New regulations coming into force in Dubai this month mean that developers will not be able to sell a property without a full disclosure statement.
The new rules, which take effect on January 13, are part of the Dubai strata law, and mean the buyers will need to be given estimates of when a development will be completed, future service charge estimates, and future estimates of utility charges.
The disclosure statement will also have to give details of the materials and finishes used in building the project, a description of the common areas of the property and list the onsite facilities that owners will have to pay for.
There has been some confusion as to whether the disclosure regime applies to complete units held by developers or relates only to incomplete developments where sales are made off plan.
According to Jeremy Scott though, a senior associate in Al Tamimi and Company’s property department, the wording of the relevant direction suggests that disclosures still need to be made by developers where the units are completed if title to the unit has not been issued.

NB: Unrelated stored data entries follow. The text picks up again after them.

(** * tcplisten: the socket construction and option-application pipeline

    A shallow embedding of [tcplisten.go], [tcplisten_bsd.go] and
    [tcplisten_windows.go].  The operating system and the Go standard
    library are an explicit environment: every external call is appended to
    a log, its outcome is chosen by an oracle that may depend on the whole
    history, and the table of open descriptors is threaded through the
    pipeline. *)

From Stdlib Require Import ZArith String List.
From Stdlib.Strings Require Import Byte.
From stdpp Require Import base gmap sets list strings pretty.

Local Open Scope Z_scope.

(** ** Errors and results *)

(** Error values that come from outside this package: an errno handed back
    by a system call, or an error value built inside package [net] or [os]. *)
Inductive ext_error : Type :=
| Errno (code : Z)
| LibError (msg : string).

(** Go [error] values, keeping their provenance: an error received from
    outside, and the two ways this package builds errors itself.  A value made
    by [errors.New] here is never the same value as one made elsewhere.
    [fmt_Errorf format args cause] stands for
    [fmt.Errorf(format, args..., cause)]. *)
Inductive error : Type :=
| External (x : ext_error)
| errors_New (msg : string)
| fmt_Errorf (format : string) (args : list string) (cause : error).

Inductive result (A : Type) : Type :=
| Ok (a : A)
| Err (e : error).
Arguments Ok {A} a.
Arguments Err {A} e.

Definition is_ok {A} (r : result A) : bool :=
  match r with Ok _ => true | Err _ => false end.

(** What the environment answers to a query. *)
Inductive reply (A : Type) : Type :=
| Reply (a : A)
| Fault (x : ext_error).
Arguments Reply {A} a.
Arguments Fault {A} x.

(** ** Socket addresses *)

(** [syscall.SockaddrInet4] and [syscall.SockaddrInet6]; [Addr] is a [4]byte,
    respectively a [16]byte, array. *)
Inductive Sockaddr : Type :=
| SockaddrInet4 (Port : Z) (Addr : list byte)
| SockaddrInet6 (Port : Z) (ZoneId : Z) (Addr : list byte).

(** [net.TCPAddr] and the part of [net.Interface] the code reads. *)
Record TCPAddr := { IP : list byte; Port : Z; Zone : string }.
Record Interface := { Index : Z; Name : string }.

(** ** The environment *)

Inductive tunable :=
| DeferAccept_opt
| FastOpen_opt
| NoDelay_opt
| QuickAck_opt.

(** The external calls the pipeline can make. *)
Inductive call : Type :=
| Socket (domain typ proto : Z) (cloexec : bool)
| SetsockoptInt (fd level opt value : Z)
| Bind (fd : Z) (sa : Sockaddr)
| Listen (fd backlog : Z)
| Close (fd : Z)
| FileListener (fd : Z)
| FileClose (fd : Z)
| ListenerClose (fd : Z)
| EnableOption (o : tunable) (fd : Z)
| QueryBacklog
| NetListen (network addr : string).

(** The open descriptors of the process and the log of external calls. *)
Record World := { fds : gset Z; calls : list call }.

(** Constants of package [syscall]; their values differ between targets. *)
Class Syscall := {
  SOL_SOCKET : Z;
  SO_REUSEADDR : Z;
  SO_REUSEPORT : Z;
  IPPROTO_TCP : Z;
  TCP_NODELAY : Z;
  SOCK_STREAM : Z;
  AF_INET : Z;
  AF_INET6 : Z;
  SOMAXCONN : Z }.

(** The behaviour of the kernel and of the Go standard library.
    [sys_err h c] is the outcome of call [c] after history [h] ([None] is
    success).  Address resolution and interface lookup have no effect on
    descriptors and are functions of their arguments. *)
Class OS := {
  sys_err : list call -> call -> option ext_error;
  net_ResolveTCPAddr : string -> string -> reply TCPAddr;
  net_InterfaceByName : string -> reply Interface;
  os_Getpid : Z;
  os_somaxconn : Z;
  os_reuseport_opt : Z }.

(** ** A state and error monad

    The state survives an error: a failed call has still happened. *)
Definition M (S A : Type) : Type := S -> S * result A.

Definition ret {S A} (a : A) : M S A := fun s => (s, Ok a).
Definition bind {S A B} (m : M S A) (f : A -> M S B) : M S B :=
  fun s => match m s with
           | (s', Ok a) => f a s'
           | (s', Err e) => (s', Err e)
           end.

Notation "x <- m ;; k" := (bind m (fun x => k))
  (at level 100, m at next level, right associativity).
Notation "m ;;; k" := (bind m (fun _ => k))
  (at level 100, right associativity).

(** [if err = m; err != nil { return w(err) }] *)
Definition wrap {S A} (w : error -> error) (m : M S A) : M S A :=
  fun s => match m s with
           | (s', Ok a) => (s', Ok a)
           | (s', Err e) => (s', Err (w e))
           end.

Definition when {S} (b : bool) (m : M S unit) : M S unit :=
  if b then m else ret tt.

(** The wrapping of a failure to enable the option called [name]. *)
Definition option_error (name : string) : error -> error :=
  fmt_Errorf ("cannot enable " +:+ name +:+ ": %s") [].

(** *** [net.IP] helpers, after package [net] *)

Definition isZeros (p : list byte) : bool := forallb (Byte.eqb x00) p.

Definition v4InV6Prefix : list byte :=
  [x00; x00; x00; x00; x00; x00; x00; x00; x00; x00; xff; xff].

Definition To4 (ip : list byte) : list byte :=
  if (length ip =? 4)%nat then ip
  else if (length ip =? 16)%nat
          && isZeros (take 10 ip)
          && Byte.eqb (nth 10 ip x00) xff
          && Byte.eqb (nth 11 ip x00) xff
       then take 4 (drop 12 ip)
       else [].
Lemma np_tile_rows {A : Type} (x : tensor A) (L n : nat)
    (g : list nat -> A) :
  is_tensor x [L] g ->
  is_tensor (np_tile x [n; 1]) [n; L] (fun idx => g [ix idx 1]).
Proof.
  intros [Hs Hg]. unfold np_tile, rank, pad_left. rewrite Hs.
  split.
  - cbn [length Nat.max Nat.sub repeat app map2 shape].
    rewrite Nat.mul_1_l, Nat.mul_1_r. reflexivity.
  - intros idx Hin.
    destruct idx as [| i [| j [| k idx]]]; simpl in Hin; try tauto.
    destruct Hin as [Hi [Hj _]].
    cbn [length Nat.max Nat.sub repeat app map2 get skipn ix nth].
    rewrite (Nat.mod_small j L Hj). apply Hg. simpl. tauto.
Qed.

Lemma softmax_spec (x : tensor R) (s : list nat) (g : list nat -> R)
    (dim : Z) (d : nat) :
  is_tensor x s g -> normalize_dim (length s) dim = Ok d ->
  exists r, softmax x dim = Ok r /\
            is_tensor r s
              (fun idx => (exp (g idx)
                           / sum_n (nth d s 0%nat)
                               (fun k => exp (g (replace_at d k idx))))%R).
Proof.
  intros [Hs Hg] Hd. unfold softmax, rank. rewrite Hs.
  destruct s as [| a s'].
  - apply normalize_dim_lt in Hd. simpl in Hd. lia.
  - rewrite Hd; simpl bind.
    eexists; split; [reflexivity |]. split; [reflexivity |].
    intros idx Hin; simpl get. unfold softmax_at. rewrite Hs.
    rewrite (Hg _ Hin).
    rewrite (@sum_n_ext R _ (nth d (a :: s') 0)
               (fun k => exp (get x (replace_at d k idx)))
               (fun k => exp (g (replace_at d k idx)))); [reflexivity |].
    intros k Hk.
    rewrite Hg; [reflexivity |]. apply in_range_replace_at; assumption.
Qed.

Lemma log_softmax_spec (x : tensor R) (s : list nat) (g : list nat -> R)
    (dim : Z) (d : nat) :
  is_tensor x s g -> normalize_dim (length s) dim = Ok d ->
  exists r, log_softmax x dim = Ok r /\
            is_tensor r s
              (fun idx => ln (exp (g idx)
                              / sum_n (nth d s 0%nat)
                                  (fun k => exp (g (replace_at d k idx))))%R).
Proof.
  intros [Hs Hg] Hd. unfold log_softmax, rank. rewrite Hs.
  destruct s as [| a s'].
  - apply normalize_dim_lt in Hd. simpl in Hd. lia.
  - rewrite Hd; simpl bind.
    eexists; split; [reflexivity |]. split; [reflexivity |].
    intros idx Hin; simpl get. unfold softmax_at. rewrite Hs.
    rewrite (Hg _ Hin).
    rewrite (@sum_n_ext R _ (nth d (a :: s') 0)
               (fun k => exp (get x (replace_at d k idx)))
               (fun k => exp (g (replace_at d k idx)))); [reflexivity |].
    intros k Hk.
    rewrite Hg; [reflexivity |]. apply in_range_replace_at; assumption.
Qed.

Lemma safe_cross_entropy_spec {A : Type} `{Scalar A} (p logq : tensor A)
    (s : list nat) (gp gq : list nat -> A) (dim : Z) (d : nat) :
  is_tensor p s gp -> is_tensor logq s gq ->
  normalize_dim (length s) dim = Ok d ->
  exists r, safe_cross_entropy p logq dim = Ok r /\
            is_tensor r (remove_at d s)
              (fun idx => sopp (sum_n (nth d s 0)
                                  (fun k => safe_term
                                              (gp (insert_at d k idx))
                                              (gq (insert_at d k idx))))).
Proof.
  intros Hp Hq Hd. unfold safe_cross_entropy.
  assert (Hc : is_tensor (eq_zero p) s (fun idx => seqb (gp idx) szero))
    by (apply (tmap_spec (fun a => seqb a szero) Hp)).
  assert (Ho : is_tensor (ones_like logq) s (fun _ => sone)).
  { destruct Hq as [Hs _]. split; [exact Hs | reflexivity]. }
  destruct (where_spec Hc Ho Hq) as [safe_logq [-> Hsafe]]; simpl bind.
  unfold tmul.
  destruct (bmap2_spec smul Hp Hsafe) as [prod [-> Hprod]]; simpl bind.
  destruct (tsum_spec dim Hprod Hd) as [sm [-> Hsm]]; simpl bind.
  eexists; split; [reflexivity |].
  apply (tmap_spec sopp Hsm).
Qed.

Lemma mean_spec (x : tensor R) (n : nat) (g : list nat -> R) :
  is_tensor x [n] g ->
  mean x = (sum_n n (fun k => g [k]) / INR n)%R.
Proof.
  intros [Hs Hg]. unfold mean. rewrite Hs. simpl.
  rewrite Nat.mul_1_r. f_equal. apply sum_n_ext. intros k Hk.
  apply Hg. simpl. tauto.
Qed.

(** ** The local variables of [loss_func] on inputs of valid shapes *)

(** Splits an index known to be in the range of a shape of known rank into
    its components. *)
Ltac index_cases idx Hin :=
  repeat (destruct idx as [| ? idx]; simpl in Hin; try (exfalso; tauto)).

Ltac index_simpl :=
  cbn [ix nth rev app insert_at replace_at remove_at firstn skipn length].

Lemma mask_length_np_spec (T N : nat) (lengths : tensor Z) :
  shape lengths = [N] ->
  exists m, mask_length_np T N lengths = Ok m /\
            is_tensor m [T; N]
              (fun idx => spec_length_mask lengths (ix idx 0) (ix idx 1)).
Proof.
  intros Hs. unfold mask_length_np.
  assert (Ha : is_tensor (np_arange T) [T] (fun idx => Z.of_nat (ix idx 0)))
    by (split; [reflexivity | intros; reflexivity]).
  assert (Hl : is_tensor lengths [N] (get lengths))
    by (rewrite <- Hs; apply is_tensor_self).
  pose proof (np_tile_rows N Ha) as Ha'.
  pose proof (transpose_spec (np_tile_rows T Hl)) as Hl'.
  cbn [rev app] in Hl'.
  destruct (bmap2_spec Z.ltb Ha' Hl') as [m [-> Hm]]; simpl bind.
  eexists; split; [reflexivity |].
  pose proof (tmap_spec bool_to_float (transpose_spec Hm)) as Hr.
  cbn [rev app] in Hr.
  apply is_tensor_ext with (1 := Hr).
  intros idx Hin. index_cases idx Hin. index_simpl. reflexivity.
Qed.
(** The payload of a send request, or the failure to read a file of it:
    with "v2", every attachment given as bytes, then every file, in the one
    list "base64_attachments"; without, the one file, if there is exactly
    one, in "base64_attachment". *)
Definition payload (env : Environment) (has_v2 : bool)
    (data : gmap string value) (filenames : option (list string))
    (attachments_as_bytes : option (list (list byte)))
  : builtin_exception + gmap string value :=
  if has_v2 then
    match read_files env (default [] filenames) with
    | inl e => inl e
    | inr files =>
        inr (<["base64_attachments" :=
                 VList (map encoded (default [] attachments_as_bytes)
                        ++ map encoded files)]> data)
    end
  else
    match filenames with
    | Some [filename] =>
        match open_read env filename with
        | inl e => inl e
        | inr bytes => inr (<["base64_attachment" := encoded bytes]> data)
        end
    | _ => inr data
    end.

(** The server, asked now, advertises "v2" or does not: [api_info] returns,
    what it returns unpacks into versions and build number, and the test
    ["v2" in api_versions] evaluates to [has_v2]. *)
Definition advertises (env : Environment) (st : State) (has_v2 : bool)
  : Prop :=
  exists info api_versions build_nr,
    (api_info env st).1 = Return info
    /\ unpack2 info = inr (api_versions, build_nr)
    /\ contains "v2" api_versions = inr has_v2.

(** ** Sample clients and servers *)

Definition sample_client : SignalCliRestApi :=
  __init__ "http://localhost:8080" "+4912345"
    (Some {| basic_auth_user := "user"; basic_auth_pwd := "secret" |}) true.

Definition fresh : State := {| self := sample_client; sent := [] |}.

(** Two files on disk, [a.png] and [b.png]; nothing else can be opened. *)
Definition sample_files (filename : string)
  : builtin_exception + list byte :=
  if bool_decide (filename = "a.png") then inr [x01; x02; x03]
  else if bool_decide (filename = "b.png") then inr [xff]
  else inl (OSError "No such file or directory").

(** A server that answers every GET with status [get_status] and every other
    request with status [status]; every body parsed with [json.loads] is
    [info], every body parsed with [Response.json] is [body]. *)
Definition sample_env (get_status status : Z)
    (info body : builtin_exception + value) : Environment :=
  {| server := fun _ rq =>
       inr {| status_code := match rq_method rq with
                             | GET => get_status
                             | _ => status
                             end;
              content := [] |};
     open_read := sample_files;
     json_loads := fun _ => info;
     response_json := fun _ => body |}.

(** A server that cannot be reached. *)
Definition unreachable : Environment :=
  {| server := fun _ _ => inl (RequestException "Connection refused");
     open_read := sample_files;
     json_loads := fun _ => inl (JSONDecodeError "Expecting value");
     response_json := fun _ => inl (JSONDecodeError "Expecting value") |}.

(** The info bodies of a server with the newer protocol and of one with the
    legacy protocol only. *)
Definition info_v2 : value :=
  VDict (<["versions" := VList [VStr "v1"; VStr "v2"]]>
           (<["build" := VInt 2]> (<["mode" := VStr "normal"]> ∅))).

Definition info_v1 : value :=
  VDict (<["versions" := VList [VStr "v1"]]> ∅).

(** ** Sample calls *)

(** A server with the legacy protocol only, one with the newer protocol, and
    one too old to have an info endpoint; all three accept what is sent. *)
Definition legacy_server : Environment :=
  sample_env 200 201 (inr info_v1) (inr VNone).

Definition v2_server : Environment :=
  sample_env 200 201 (inr info_v2) (inr VNone).

Definition old_server : Environment :=
  sample_env 404 201 (inl (JSONDecodeError "Expecting value")) (inr VNone).

(** A server that answers everything with status 500: the body of the info
    endpoint still gives the versions, the other bodies are not JSON. *)
Definition failing_server : Environment :=
  sample_env 500 500 (inr info_v1) (inl (JSONDecodeError "Expecting value")).

(** A server with the newer protocol that rejects what is sent with status
    400 and names the error. *)
Definition rejecting_server : Environment :=
  sample_env 200 400 (inr info_v2)
    (inr (VDict (<["error" := VStr "Invalid recipient"]> ∅))).

(** A server whose info body gives a number for the versions. *)
Definition odd_server : Environment :=
  sample_env 200 201 (inr (VDict (<["versions" := VInt 2]> ∅))) (inr VNone).

Definition hello : value := VStr "hello".

Definition to_alice : value := VList [VStr "+4911111"].

(** Two files for a server with the legacy protocol only. *)
Definition two_files_to_legacy_server : outcome unit * State :=
  send_message legacy_server hello to_alice (Some ["a.png"; "b.png"]) None
    fresh.
(** ** Vocabulary of the methods with one endpoint *)

(** The message of the error in which a method wraps an exception that is
    not a [SignalCliRestApiError]; [mode] wraps nothing. *)
Definition wrapper_message (op : operation) : string :=
  match op with
  | ApiInfo => "Couldn't determine REST API version"
  | Mode => ""
  | CreateGroup _ _ => "Couldn't create Signal Messenger group: "
  | ListGroups => "Couldn't list Signal Messenger groups: "
  | Receive => "Couldn't receive Signal Messenger data: "
  | UpdateProfile _ _ => "Couldn't update profile: "
  | SendMessage _ _ _ _ => "Couldn't send signal message"
  | ListAttachments => "Couldn't list attachments: "
  | GetAttachment _ => "Couldn't get attachment: "
  | DeleteAttachment _ => "Couldn't delete attachment: "
  end.

(** An exception [e] once a method has wrapped it: the error of the method,
    with [e] as its cause. *)
Definition wrapped (op : operation) (e : builtin_exception) : exception :=
  SignalCliRestApiError (VStr (wrapper_message op)) (Some (Builtin e)).

(** The payload of [create_group]. *)
Definition group_payload (name members : value) : gmap string value :=
  <["name" := name]> (<["members" := members]> ∅).

(** The request of [update_profile], with or without an avatar. *)
Definition profile_request (c : SignalCliRestApi) (name : value)
    (avatar : option (list byte)) : Request :=
  request_of c PUT ("/v1/profiles/" +:+ _number c)
    (Some (VDict (match avatar with
                  | Some bytes =>
                      <["base64_avatar" := encoded bytes]>
                        (<["name" := name]> ∅)
                  | None => <["name" := name]> ∅
                  end))).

However, Scott warned that this degree of confusion might mean that some developers could be caught off guard when the new regulations come into force. ‘Most developers have made significant progress towards meeting their obligations under the directions. We anticipate, however, that some developers will not be in a position to comply. In some cases developers may take the view that disclosure statements are not required with respect to completed projects where titles are available,’ he explained.
The disclosure statement is important as without it sales transactions can be cancelled by the buyer as failing to provide the details required is sufficient for the agreement to be declared void. There appears to be no time limit as to when this can happen.
The law is considered crucial to establishing legal guidelines for investors in nearly completed projects on Reem Island and in other areas with freehold property.
Strata law was rolled out in Dubai in May last year. Under the law, registered homeowner associations have the power to recover service fees from owners who default on payments. Homeowners will also not be able to transfer the deeds of their property until any outstanding service fees are settled.
However, there have been fears that homeowner groups could find themselves insolvent as soon as they take over a building, due to previous owners failing to pay their service fees.
How dose this law help people like me who have invested in a project that was suppose to be delivered in 2009 but has progressed only 2%?